Turkey approves plans for controversial Istanbul canal

Turkey approves plans for controversial Istanbul canal
The canal will help prevent Suez-like accidents, Environment Minister Murat Kurum said.
2 min read
28 March, 2021
The canal has an estimated cost of more than $9 billion [Getty]
Turkey has approved development plans for a huge canal in Istanbul, Environment Minister Murat Kurum said on Saturday despite continued objections from environmental campaigners and oppositon figures.

The Kanal Istanbul project will ease pressure on the Bosphorus strait and help prevent accidents such as the ship-blockage at the Suez Canal this week, Kurum claimed.

The $9.2-billion mega-project was first proposed by President Recep Tayyip Erdogan in 2011 but not officially approved by the environment ministry until last year.

The 28-mile long canal will effectively make large parts of Istanbul, Turkey's largest city, into an island.

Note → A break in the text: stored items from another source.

Lemma check_line_quiet : quiet check_line.
Proof.
  intros l. unfold check_line. destruct (_ && _); [discriminate |].
  pose proof (replace_first_checked_quiet COMMAND_IN_PROSE prose_command prose_command_quiet l) as P.
  destruct (replace_first_checked COMMAND_IN_PROSE prose_command l) as [v1 out].
  pose proof (replace_checked_quiet INLINE_CODE inline_command inline_command_quiet out) as I.
  destruct (replace_checked INLINE_CODE inline_command out) as [v2 out2].
  cbn [fst snd] in *. intros [E1 E2]%app_eq_nil. now rewrite (I E2), (P E1).
Qed.

Lemma newline_match p q m : matches (rx_icase NEWLINE) (rx_re NEWLINE) p q -> p.2 = m ++ q.2 -> m = ["010"%char].
Proof.
  replace (rx_re NEWLINE) with (Seq (Class (one "010"%char)) Empty) by (vm_compute; reflexivity).
  intros M. inversion M as [| | r1 r2 a b c M1 M2 | | | | | | | | |]; subst.
  inversion M1 as [|cl b0 x s C| | | | | | | | | |]; subst. inversion M2; subst. cbn. intros E.
  assert (X : x = "010"%char).
  { destruct x as [[] [] [] [] [] [] [] []]; first [reflexivity | discriminate C]. }
  subst x. change ("010"%char :: s) with (["010"%char] ++ s) in E. now apply app_inv_tail in E.
Qed.
Lemma lines_join s : String.concat newline (lines_of s) = s.
Proof. apply (join_split NEWLINE ["010"%char]). intros p q m. apply newline_match. Qed.

Lemma check_lines_quiet : quiet check_lines.
Proof.
  intros s. unfold check_lines. cbn [fst snd]. intros E. rewrite <- (lines_join s) at 2. f_equal.
  revert E. generalize (lines_of s). intros l. induction l as [|x l IH]; [reflexivity |].
  cbn [fmap list_fmap concat]. intros [E1 E2]%app_eq_nil. f_equal; [now apply check_line_quiet | auto].
Qed.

It is intended as an alternative to the Bosphorus, one of the world's busiest shipping routes.

The Bosphorus strait carries three times more ships annually than the Suez Canal.

But the proposal has been the target of much opposition from environmental campaigners who claim the canal will deplete and pollute Istanbul's water resources.

Environmentalists also say the canal will deprive Istanbul of vital green space and cause overcrowding in the already densely populated city, while oceanographers have raised fears the canal could cause disaster by depleting oxygen levels in the Marmara Sea.

Opposition politicians and groups have also criticised the costly project.

Ekrem Imamoglu, the opposition mayor of Istanbul, has been one of the harshest critics, calling the decision to green-light the project during the coronavirus pandemic "mind-boggling".

The billions used to finance the canal could better be spent in preparing earthquake-prone Istanbul for future quakes, Imamoglu has said.